Impresa per la pace: due Alpini di Olgiate ai piedi del Cristo delle Vette sul Rosa

OLGIATE OLONA – Un’impresa per la pace e per commemorare tutte le vittime delle guerre passate e di quelli, tante, in corso. La scalata è stata messa a segno da Stefano Pavesi e Alessandro Rossini, due alpini della sezione di Olgiate Olona che hanno portato in cima e depositato la Stella Alpina.

In occasione dell’ottantesimo anniversario della fine del secondo e sanguinoso conflitto mondiale, della ricorrenza del settantesimo anniversario della posa del Cristo delle Vette realizzato da Alfredo Bai e collocato dagli Alpini nel 1955 sul massiccio del Monte Rosa e in occasione della Festa della Repubblica, gli Alpini di Olgiate hanno voluto raggiungere quota 4170 metri sul Monte Rosa: il Balmenhorn.

Una scalata vera dall’intenso sapore simbolico, proprio per ricordare questi avvenimenti e per commemorare i caduti di tutte le guerre che, anche oggi, si combattono in tutto il Mondo.

«Con noi abbiamo portato la Stella Alpina – raccontano i due alpini Stefano Pavesi e Alessandro Rossini – che racchiude al suo interno le reliquie di San Maurizio patrono degli Alpini, di San Giovanni XXIII patrono dell’Esercito Italiano e dei Beati Alpini Fratel Luigi Bordino, don Carlo Gnocchi, Teresio Olivelli e don Secondo Pollo». Al centro è collocata la reliquia della Santa Croce che “unisce e lega” tutte queste persone «rendendole una magnifica “cordata” verso la Vetta del Paradiso».

Le due penne nere olgiatesi raccontano che «siamo saliti fin lassù insieme ai nostri santi e beati affinché intercedano presso il Padre Celeste per ottenere finalmente la Pace nel Mondo dove la convivenza tra i popoli possa essere una realtà senza mai più spargimenti di sangue ed infinite innocenti vite spezzate.

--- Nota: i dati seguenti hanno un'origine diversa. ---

(* ===== verification/IntegrationTheorems.v ===== *)
(** * What the sampling owner guarantees

    Theorems on [controller/s3_integration.c] over the transition system of
    [IntegrationSafety]: every cycle of the owner, split at its critical sections, with
    the other tasks' operations between any two of its steps. *)
From S2P Require Import Prelude CFloat BitCodec MotionController MotionPack IrSensing LineDetection BarcodeDecoder BarcodeRecord.
From S2P Require Import ObstacleScan ObstacleCodec Navigation NavigationSafety NavigationCodec Drive DriveSafety DriveFrame.
From S2P Require Import Telemetry TelemetryStore BarcodeMap Imu Terrain TerrainControl Vehicle Capture Debug IntegrationCodec Integration IntegrationSafety.

Section Owner.
Context (app_s5 app_ir_debug : bool) (p : port).
Notation reachable := (reachable app_s5 app_ir_debug p).
Notation step_at := (step_at app_s5 app_ir_debug p).

(** ** Motion *)
(** What a motion request needs, at the step that makes it. *)
Definition supervised_motion (x : place) (e : env) (w w' : world) : Prop :=
  let d := drive_of w in let fb := e_feedback e in let s := tc_sample (terr w') in
  x = AtSense /\ is_stop (l_taken (ow w)) = false /\ running (d_state d) = true /\
  (fb_valid fb = true /\ elapsed (frame_timestamp_us (l_frame (ow w'))) (fb_timestamp_us fb) <= max_sample_age_us (nav_config (navigation d)) /\
   fb_state fb <> MOTION_FAULT /\ fb_fault fb = MOTION_FAULT_NONE /\ fb_report_loss_count fb = report_loss_count d /\
   (d_command_id d = 0 \/ fb_command_id fb = d_command_id d)) /\
  (waiting (terr w') = false /\ have (terr w') = true /\ elapsed (e_poll_now e) (timestamp_us s) <= 150000 /\ has TERRAIN_CALIBRATED s = true /\
   has TERRAIN_FAULT s = false /\ impact s = false /\ state s <> TERRAIN_IMPACT) /\
  (run_owned (terr w') = true /\ tc_run (terr w') = expected_run (terr w') /\ expected_run (terr w') = expected_run (terr w) /\
   forall sample run humps, e_reading e = Some (sample, run, humps) -> run = expected_run (terr w) /\ s = sample).
(** A result that is not of the wrong run is the one the poll keeps. *)
Lemma poll_sample now reading evs k c : running (d_state (dr c)) = true -> reading_wrong true reading k = false -> run_owned k = true ->
  let k' := (terrain_control_poll app_s5 now reading evs k c).1 in expected_run k' = expected_run k /\
  forall sample run humps, reading = Some (sample, run, humps) -> run = expected_run k /\ tc_sample k' = sample.
Proof.
  intros Hr Hw O. unfold terrain_control_poll. cbv zeta. rewrite Hr. cbn [negb]. set (k0 := k <| tc_now := now |>).
  assert (T : let k1 := (take_reading true reading k0).2 in expected_run k1 = expected_run k /\
    forall sample run humps, reading = Some (sample, run, humps) -> run = expected_run k /\ tc_sample k1 = sample).
  { cbv zeta. destruct reading as [[[sample run] humps] |]; [| done]. cbn in Hw |- *. rewrite O in Hw |- *. cbn [andb] in *. rewrite Hw.
    apply negb_false_iff, Z.eqb_eq in Hw. cbv zeta. case_if; (split; [done |]); by intros ? ? ? [= <- <- <-]. }
  cbv zeta in T. destruct (take_reading true reading k0) as [b1 k1]. cbn [snd] in T.
  assert (V : forall evs bad k, tc_sample (take_events evs bad k).2 = tc_sample k /\ expected_run (take_events evs bad k).2 = expected_run k).
  { clear. induction evs as [| ev evs IH]; intros bad k; [done |]. cbn [take_events]. destruct (IH (bad || event_bad ev) (k <| impact_seen := impact_seen k || is_impact ev.1 |>)) as [-> ->]. done. }
  destruct (V (take TERRAIN_EVENT_BUDGET evs) b1 k1) as [V1 V2]. destruct (take_events _ _ _) as [b2 k2]. cbn [snd] in V1, V2.
  rewrite <- V1, <- V2 in T. repeat case_if; cbn [fst]; exact T.
Qed.
Lemma cycle_calls c frame fb (P : call -> Prop) : drive_inv app_s5 c -> (guard c frame fb -> forall m, P m) ->
  exists new, calls (drive_run app_s5 p c (DCycle (Some frame) (Some fb))) = new ++ calls c /\ (requests new <= 1)%nat /\ Forall (fun m => moves m = true -> P m) new.
Proof.
  intros I G. destruct (drive_step_ok app_s5 p c (DCycle (Some frame) (Some fb)) I Logic.I) as [_ (new & E & R & F) _]. exists new. splits; [done | done |].
  eapply Forall_impl; [exact F |]. intros m Hm M. destruct (Hm M) as (f & b & id & dn & n0 & [= -> ->] & Gd & _). by apply G.
Qed.
Lemma sense_calls e w : drive_inv app_s5 (drv (ow w)) -> (moving w = true -> is_stop (l_taken (ow w)) = false) ->
  (moving w = true -> this_run (terr w)) ->
  let w' := step_sense app_s5 p e w in exists new, calls (drv (ow w')) = new ++ calls (drv (ow w)) /\ (requests new <= 1)%nat /\
    Forall (fun m => moves m = true -> supervised_motion AtSense e w w') new.
Proof.
  intros I St Rw. cbv zeta. destruct (sense_rest app_s5 p e w) as (Ed & Et & _ & _ & _ & _ & _ & _ & _ & Ef & _). unfold supervised_motion. cbv zeta.
  rewrite sense_drv, Et, Ef. clear Ed Et Ef. unfold drive_cycle. set (w0 := sense e w). change (drv (ow w)) with (drv (ow w0)) in *. change (terr w) with (terr w0) in *.
  change (drive_of w) with (drive_of w0). change (l_taken (ow w)) with (l_taken (ow w0)) in *. change (moving w) with (running (d_state (drive_of w0))) in St, Rw. change (e_feedback e) with (l_feedback (ow w0)). clearbody w0.
  destruct (running (d_state (drive_of w0))) eqn:Hr.
  2: { destruct (idle_poll app_s5 (e_poll_now e) (e_reading e) (e_events e) (terr w0) (drv (ow w0)) Hr) as [k ->]. cbv zeta.
    refine (cycle_calls (drv (ow w0) <|| external_hold := false ||>) (l_frame (ow w0)) (l_feedback (ow w0)) (fun _ => _) (drives_inv _ _ _ _ (hold_drives app_s5 p _) I) _).
    intros [G _ _ _ _ _]. change (running (d_state (drive_of w0)) = true) in G. congruence. }
  pose proof (poll_cases app_s5 (e_poll_now e) (e_reading e) (e_events e) (terr w0) (drv (ow w0)) Hr (di_configured _ _ I)) as C.
  pose proof (drives_inv _ _ _ _ (poll_drives app_s5 p (e_poll_now e) (e_reading e) (e_events e) (terr w0) (drv (ow w0))) I) as I1.
  pose proof (poll_run app_s5 (e_poll_now e) (e_reading e) (e_events e) (terr w0) (drv (ow w0)) Hr (Rw eq_refl)) as PR.
  pose proof (fun H => poll_sample (e_poll_now e) (e_reading e) (e_events e) (terr w0) (drv (ow w0)) Hr H (proj1 (Rw eq_refl))) as PS.
  destruct (terrain_control_poll _ _ _ _ _ _) as [k c]. cbn [fst snd] in I1, PR, PS. cbv zeta.
  destruct C as [(_ & _ & _ & ->) | [(K0 & K1 & K2 & K3 & K4 & K5 & K6 & K7 & ->) | (_ & S & _ & (new & En & Rn) & _)]].
  - refine (cycle_calls _ (l_frame (ow w0)) (l_feedback (ow w0)) (fun _ => _) I1 _). intros [_ G _ _ _ _]. done.
  - refine (cycle_calls (drv (ow w0) <|| external_hold := false ||>) (l_frame (ow w0)) (l_feedback (ow w0)) (fun _ => _) I1 _). intros [_ _ [G1 G2] [G3 G4] [G5 G6] _] m.
    apply orb_false_iff in K0 as [K0 _]. destruct (PS K0) as [PE PS']. destruct PR as [PO PT]. splits; try done; [by apply St | by apply PT].
  - destruct (cycle_calls c (l_frame (ow w0)) (l_feedback (ow w0)) (fun _ => False) I1) as (n2 & E2 & R2 & F2).
    { intros [G _ _ _ _ _]. by rewrite S in G. }
    exists (n2 ++ CHeartbeat false :: CStop :: new).
    split; [etransitivity; [exact E2 |]; by rewrite En, <- app_assoc |]. split; [rewrite requests_app; cbn; lia |].
    apply Forall_app. split; [eapply Forall_impl; [exact F2 |]; intros m Hm M; by destruct (Hm M) |].
    do 2 (constructor; [done |]). exact (no_requests _ _ Rn).
Qed.
(** C14: every motion request of the car is supervised.  Whatever the commands, the
    sensors, the clocks and the other tasks do and in whatever order they come, a
    step of the owner asks for motion at most once, and only in the sensing step of
    a cycle that did not take a STOP, while the drive runs, on valid and recent
    motion feedback that shows no fault, no lost report and the command the drive
    gave, and on a terrain result that is at most 150 ms old, calibrated, without
    fault and without impact, and is of the run the supervision owns: its run number
    is the one the START obtained, and so is that of any result read in this very
    step, which is then the one used.  No other step asks for motion. *)
Theorem integration_motion_safe x w a d e : reachable x w a d -> let w' := step_at x e w in
  exists new, calls (drv (ow w')) = new ++ calls (drv (ow w)) /\ (requests new <= 1)%nat /\
    Forall (fun m => moves m = true ->
      let dv := drive_of w in let fb := e_feedback e in let s := tc_sample (terr w') in
      x = AtSense /\ is_stop (l_taken (ow w)) = false /\ running (d_state dv) = true /\
      (fb_valid fb = true /\ elapsed (frame_timestamp_us (l_frame (ow w'))) (fb_timestamp_us fb) <= max_sample_age_us (nav_config (navigation dv)) /\
       fb_state fb <> MOTION_FAULT /\ fb_fault fb = MOTION_FAULT_NONE /\ fb_report_loss_count fb = report_loss_count dv /\
       (d_command_id dv = 0 \/ fb_command_id fb = d_command_id dv)) /\
      (waiting (terr w') = false /\ have (terr w') = true /\ elapsed (e_poll_now e) (timestamp_us s) <= 150000 /\ has TERRAIN_CALIBRATED s = true /\
       has TERRAIN_FAULT s = false /\ impact s = false /\ state s <> TERRAIN_IMPACT) /\
      (run_owned (terr w') = true /\ tc_run (terr w') = expected_run (terr w') /\ expected_run (terr w') = expected_run (terr w) /\
       forall sample run humps, e_reading e = Some (sample, run, humps) -> run = expected_run (terr w) /\ s = sample)) new.
Proof.
  intros R. pose proof (system_inv _ _ _ _ _ _ _ R) as I. pose proof (run_reachable _ _ _ _ _ _ _ R) as V. cbv zeta. destruct (decide (x = AtSense)) as [-> | Hx].
  - apply (sense_calls e w I); [| apply (ri_terrain _ _ V)]. intros M. destruct (is_stop (l_taken (ow w))) eqn:Hs; [| done]. destruct (ri_stop _ _ V ltac:(done) Hs) as [Q _]. congruence.
  - assert (D : drives app_s5 p (drv (ow w)) (drv (ow (step_at x e w)))).
    { apply step_drives; [done |]. intros r Er. by destruct (mb_taken _ _ _ _ (mailbox_reachable _ _ _ _ _ _ _ R) r Er) as (_ & ? & _). }
    destruct (drives_still _ _ _ _ D I) as (new & E & F). exists new. split; [exact E |]. clear E.
    split; [| eapply Forall_impl; [exact F |]; intros m Hm M; cbv beta in Hm; congruence].
    induction F as [| m l Hm _ IH]; [cbn; lia |]. cbn. rewrite Hm. exact IH.
Qed.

Possa la nostra preghiera innalzarsi da questo meraviglioso luogo, al cospetto del Cristo delle Vette, raggiungendo più forte che mai Nostro Signore con la Speranza che sorga una nuova Umanità inondata da un travolgente amore tra tutte le Nazioni».

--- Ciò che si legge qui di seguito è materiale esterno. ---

(** ** Wheel encoders and estimates *)
Definition encoder_read (e : encoder_t) (fifo : list Z) : encoder_t :=
  e <| enc_last := fold_left (fun _ word => Z.land word WHEEL_COUNT_MASK) fifo (enc_last e) |>.
(** [fifo]: the words each state machine has pushed, in the order they are read *)
Definition wheel_encoder_sample (s : service_t) (fifo : list Z * list Z) : service_t :=
  if g_b_running s then
    s <| g_encoder := both (fun w e => encoder_read e (sel fifo w)) (g_encoder s) |>
  else s.
Definition encoder_bits (s : service_t) (w : wheel_id_t) : Z :=
  wheel_encoder_bits (g_b_running s) (enc_inverted (sel (g_encoder s) w)) (enc_last (sel (g_encoder s) w)).
Definition wheel_encoder_count (s : service_t) (w : wheel_id_t) : Z := count_from_bits (encoder_bits s w).
Definition wheel_encoder_set_inverted (s : service_t) (w : wheel_id_t) (b : bool) : service_t :=
  s <| g_encoder := upd (g_encoder s) w (sel (g_encoder s) w <| enc_inverted := b |>) |>.
(** [ok]: PIO0 has no state machine running yet; otherwise the encoders stay unavailable *)
Definition wheel_encoder_init (s : service_t) (left_inverted right_inverted ok : bool) : bool * service_t :=
  let s := wheel_encoder_set_inverted (wheel_encoder_set_inverted s WHEEL_LEFT left_inverted) WHEEL_RIGHT right_inverted in
  if ok then (true, s <| g_b_running := true |>) else (false, s).

Definition m_per_count (counts_per_rev : float) : float :=
  if counts_per_rev >. fzero then (PI_F * WHEEL_DIAMETER_M / counts_per_rev)%f32 else fzero.
Definition counts (s : service_t) : Z * Z := (encoder_bits s WHEEL_LEFT, encoder_bits s WHEEL_RIGHT).
Definition motion_estimation_init (s : service_t) (scale track_width_m : float) : service_t :=
  s <| g_m_per_count := scale |> <| g_track_width_m := track_width_m |>
    <| g_wheel := both (fun w _ => motion_estimation_start (encoder_bits s w)) (g_wheel s) |>.
Definition estimation_update (s : service_t) (dt_s : float) : service_t :=
  s <| g_wheel := motion_estimation_update (g_m_per_count s) dt_s (counts s) (g_wheel s) |>.
Definition wheel_speed (s : service_t) (w : wheel_id_t) : float := est_speed_mps (sel (g_wheel s) w).
Definition wheel_distance (s : service_t) (w : wheel_id_t) : float :=
  (float_of_Z (wheel_encoder_count s w) * g_m_per_count s)%f32.
Definition robot_speed_mps (s : service_t) : float := (flit 5 10 * (wheel_speed s WHEEL_LEFT + wheel_speed s WHEEL_RIGHT))%f32.
Definition robot_distance_m (s : service_t) : float :=
  (flit 5 10 * (wheel_distance s WHEEL_LEFT + wheel_distance s WHEEL_RIGHT))%f32.
Definition robot_heading_deg (s : service_t) : float :=
  if g_track_width_m s <=. fzero then fzero
  else ((wheel_distance s WHEEL_RIGHT - wheel_distance s WHEEL_LEFT) / g_track_width_m s * RAD_TO_DEG)%f32.
(** What the controller reads of the two modules. *)
Definition sense (s : service_t) : sense_t :=
  {| enc_bits := counts s; enc_glitches := (0, 0); est_speed := both (fun _ => est_speed_mps) (g_wheel s);
     est_accel := both (fun _ => est_accel_mps2) (g_wheel s); scale := g_m_per_count s |}.

(** ** Report queue *)
Definition word_bytes (w : Z) : list Z := [Z.land w 255; Z.shiftr w 8].
Definition bytes_word (b : list Z) : Z := nthZ 0 b 0 + 256 * nthZ 0 b 1.
Definition report_post (s : service_t) (report : motion_report_t) : service_t :=
  let r := {| command_id := command_id report; outcome := outcome report; report_fault := report_fault report;
              b_lost := b_report_lost (g_flags s) |} in
  let '(er, mbf) := tk_snd_mbf (report_mbf s) (word_bytes (motion_pack_report r)) in
  let s := s <| report_mbf := mbf |> in
  if er =? E_OK then
    let s := s <|| b_report_lost := false ||> in
    let s := if report_queued (g_flags s) <? MOTION_REPORT_QUEUE_LEN
             then s <|| report_queued := wrap REPORT_COUNT_BITS (report_queued (g_flags s) + 1) ||> else s in
    if report_peak (g_flags s) <? report_queued (g_flags s) then s <|| report_peak := report_queued (g_flags s) ||> else s
  else s <|| b_report_lost := true ||> <| g_report_loss_count := u32 (g_report_loss_count s + 1) |>.
(** The controller's state after a call, with the reports it sent on the way. *)
Definition with_ctl (s : service_t) (m : motion_t) : service_t :=
  fold_left report_post (drop (length (reports (ctl s))) (reports m)) (s <| ctl := m |>).

(** [report_receive] up to the mutex: false when the buffer holds no report *)
Definition report_take (s : service_t) : option motion_report_t * service_t :=
  let '(size, msg, mbf) := tk_rcv_mbf (report_mbf s) in
  let s := s <| report_mbf := mbf |> in
  if negb (size =? REPORT_MSG_SZ) then (None, s)
  else
    let word := bytes_word msg in
    let s := s <| received := received s ++ [word] |> in
    match motion_unpack_report word with
    | Some r => (Some r, s <| taken := taken s ++ [r] |>)
    | None => (None, s)
    end.
(** [report_receive] with the mutex, for the report the task has taken as its [i]-th *)
Definition report_ack (s : service_t) (i : nat) : service_t :=
  match taken s !! i with
  | None => s
  | Some r =>
      let s := s <| taken := delete i (taken s) |> in
      let s := if 0 <? report_queued (g_flags s) then s <|| report_queued := report_queued (g_flags s) - 1 ||> else s in
      if bool_decide (outcome r = MOTION_OUTCOME_DONE)
      then with_ctl s (motion_controller_ack_complete (ctl s) (command_id r)) else s
  end.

Nella nostra “Preghiera dell’Alpino” ci «affidiamo anche alla Madre di Dio invocando la Sua benedizione su tutti noi: possa stendere la Sua mano su tutto questo Mondo e portare conforto e serenità là dove dilagano terrore e violenza aprendo gli occhi e i cuori dei potenti della Terra. Proprio per chiedere questa Sua intercessione abbiamo inoltre raggiunto il vicino Corno Nero (4321 m) sulla cui esigua vetta è posta una Madonnina».